Juillet 2018, Forgenext m’envoie le prototype retravaillé. J’en profite pour remercier Alexandre Garcia, entre autre, pour les modifications proposées. La première, ce sont les segments que l’on accumule au cours de la partie. Dans la première version, on récupérait les segments sur les cartes donjon à la manière des trésors. L’idée à présent, c’est qu’à chaque fin de tour, on peut acheter des segments grâce à des pièces d’or gagnées. Les choix sont ainsi plus stratégiques. De plus, certains segments permettent de gagner des points supplémentaires en fin de partie. Autre idée, en fonction du nombre de points de vie restants, toujours en fin de jeu, on marque aussi des points. Pour les trésors, il faut récupérer quatre pierres différentes pour valider le score.

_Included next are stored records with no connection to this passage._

Lemma ability_stretch_search (name : string) (text : str) :
  found (re_search (ability_is name) text) = true → has_ability_stretch name text.
Proof.
  unfold re_search. destruct (search_go _ [] text) as [m |] eqn:Hs; [| done].
  intros _. apply search_go_Some in Hs as (before & post & e & -> & He).
  rewrite app_nil_r in He. revert He.
  unfold match_here, ability_is, bol_multiline, eol_multiline, ws.
  rewrite mk_seqs_cons, mk_assert_if.
  cbn [start_state at_state ms_before ms_rest ms_groups].
  destruct (match rev before with [] => true | c :: _ => (c =? 10)%N end) eqn:Hbol;
    [| done].
  rewrite mk_seqs_cons, mk_star_chr.
  cbn [start_state at_state ms_before ms_rest ms_groups].
  intros H. apply greedy_Some in H as (w1 & tl1 & -> & Hw1 & H). revert H.
  rewrite mk_seqs_cons, lit_ci_chrs. intros H.
  apply mk_chrs_Some in H as (a & tl2 & -> & Ha & H). revert H.
  rewrite mk_seqs_cons, mk_star_chr.
  cbn [start_state at_state ms_before ms_rest ms_groups].
  intros H. apply greedy_Some in H as (w2 & tl3 & -> & Hw2 & H). revert H.
  rewrite mk_seqs_cons, lit_ci_chrs. intros H.
  apply mk_chrs_Some in H as (i & tl4 & -> & Hi & H). revert H.
  rewrite mk_seqs_cons, mk_star_chr.
  cbn [start_state at_state ms_before ms_rest ms_groups].
  intros H. apply greedy_Some in H as (w3 & after & -> & Hw3 & H). revert H.
  cbn [seqs]. rewrite mk_assert_if.
  cbn [start_state at_state ms_before ms_rest ms_groups].
  destruct (match after with [] => true | c :: _ => (c =? 10)%N end) eqn:Heol;
    [| done].
  intros _. exists before, w1, a, w2, i, w3, after.
  repeat split; try done.
  - destruct before as [| c t _] using rev_ind; [by left |]. right.
    rewrite rev_unit in Hbol. apply N.eqb_eq in Hbol as ->. by rewrite last_snoc.
  - destruct after as [| c t]; [by left |]. right.
    apply N.eqb_eq in Heol as ->. done.
Qed.

Lemma has_ability_stretch_found (name : string) (text : str) :
  has_ability_stretch name text → found (re_search (ability_is name) text) = true.
Proof.
  intros (before & w1 & a & w2 & i & w3 & after & -> & ? & ? & ? & ? & ? & ? & ?).
  by apply ability_line_found.
Qed.

(** X6: a team text is flagged exactly when it holds, from the start of
    a line to the end of a line, a stretch that reads [Ability: Illusion]
    or [Ability: Commander], letter case and whitespace aside.  The
    whitespace may hold line breaks, so the stretch need not be one
    line. *)
Theorem banned_iff_ability_stretch (team_text : str) :
  has_banned_move_or_ability team_text = true
  ↔ has_ability_stretch "Illusion" team_text ∨ has_ability_stretch "Commander" team_text.
Proof.
  unfold has_banned_move_or_ability. split.
  - destruct (found (re_search (ability_is "Illusion") team_text)) eqn:E1;
      [left; by apply ability_stretch_search |].
    destruct (found (re_search (ability_is "Commander") team_text)) eqn:E2;
      [right; by apply ability_stretch_search | done].
  - intros [H | H]; apply has_ability_stretch_found in H; rewrite H; [done |].
    by destruct (found (re_search (ability_is "Illusion") team_text)).
Qed.

Lemma banned_iff_ability_stretch_witness :
  has_banned_move_or_ability
    ((u "Tatsugiri @ Choice Scarf" ++ nl) ++ [] ++ u "Ability:" ++ u " "
       ++ u "commander" ++ u "  " ++ []) = true.
Proof.
  apply (proj2 (banned_iff_ability_stretch _)). right.
  exists (u "Tatsugiri @ Choice Scarf" ++ nl), [], (u "Ability:"), (u " "),
    (u "commander"), (u "  "), [].
  split; [reflexivity |]. split; [by right |].
  repeat split; try (by left); vm_compute; repeat constructor.
Defined.

(** The stretch may span lines: a text is flagged in which [Ability:]
    and [Illusion] stand on different lines, with an empty line between
    them, and in which no line is flagged when taken alone. *)
Lemma ability_across_lines_is_banned :
  has_banned_move_or_ability
    (u "Zoroark" ++ nl ++ u "Ability:" ++ nl ++ nl ++ u "Illusion" ++ nl) = true
  ∧ Forall (fun line => has_banned_move_or_ability line = false)
      [u "Zoroark"; u "Ability:"; []; u "Illusion"].
Proof. split; [vm_compute; reflexivity | vm_compute; repeat constructor]. Qed.

(** ** The shape of normalised team text *)

Lemma join_last (sep : str) (parts : list str) (p : str) (c : N) :
  last parts = Some p → last p = Some c → last (join sep parts) = Some c.
Proof.
  induction parts as [| q parts IH]; [done |]. intros Hp Hc.
  destruct parts as [| q2 parts].
  - simpl in *. by injection Hp as ->.
  - change (join sep (q :: q2 :: parts)) with (q ++ sep ++ join sep (q2 :: parts)).
    rewrite !last_app, IH; [done | | done].
    rewrite last_cons in Hp.
    destruct (last (q2 :: parts)) eqn:E; [done | by apply last_None in E].
Qed.

Lemma tidy_line_last (l : str) :
  tidy_line l → ∃ c, last l = Some c ∧ isspace c = false.
Proof.
  intros (Hne & _ & Hrs). destruct (last l) as [c |] eqn:Hl.
  - exists c. split; [done |]. rewrite <- Hrs in Hl. by eapply rstrip_by_last.
  - by apply last_None in Hl.
Qed.

Section TeamTextShape.
Variable U : unicode_tables.

Lemma normalize_lines_blocks_tidy (team_text : str) :
  Forall tidy_block (map (normalize_lines U) (blocks_of team_text)).
Proof.
  apply Forall_map. eapply Forall_impl; [apply blocks_of_tidy |].
  intros b. apply normalize_lines_tidy.
Qed.

(** X7: normalised team text is the text written for some blocks of
    lines in which every block has a line, and every line is not empty,
    holds no line boundary and ends without whitespace; the blocks are
    written with one empty line between them. *)
Theorem normalize_team_text_shape (team_text : str) :
  ∃ blocks, Forall tidy_block blocks ∧ normalize_team_text U team_text = render blocks.
Proof.
  exists (map (normalize_lines U) (blocks_of team_text)).
  split; [apply normalize_lines_blocks_tidy | apply normalize_team_text_render].
Qed.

Le jeu est plus approfondi, le score moins lisible et la tension est très présente. Je suis content de tous ces changements mais j’ai un peu d’appréhension tout de même… En effet, le jeu sur lequel j’avais passé tant de temps à simplifier les règles se retrouve à présent étoffé. Il y a aussi un matériel plus conséquent alors que je suis plutôt adepte du minimalisme. Je fais mes retours à Gaëtan qui me propose de passer un week-end chez lui. On teste avec l’aide de Dominique Breton, un autre auteur, et on constate que toutes les modifications ont été nécessaires. Il y a encore pleins de choses à équilibrer mais la base du jeu est plus solide.
Equilibrages
Pendant plus d’un an, on tente plein d’équilibrages, notamment au niveau des cartes donjon (la répartition des trésors et des monstres) et sur la piste des points de vie de chaque joueur. Beaucoup de tests ont été encore réalisés. Tableaux de stats, discussions acharnées sur des points de règles avec Forgenext (faut-il ouvrir les coffres des derniers niveaux avec deux ou trois clefs, telle est la question…) 🙂 Il faut aussi créer un autre pouvoir de monstre, etc… Pour l’instant, c’est le jeu sur lequel j’ai passé le plus de temps !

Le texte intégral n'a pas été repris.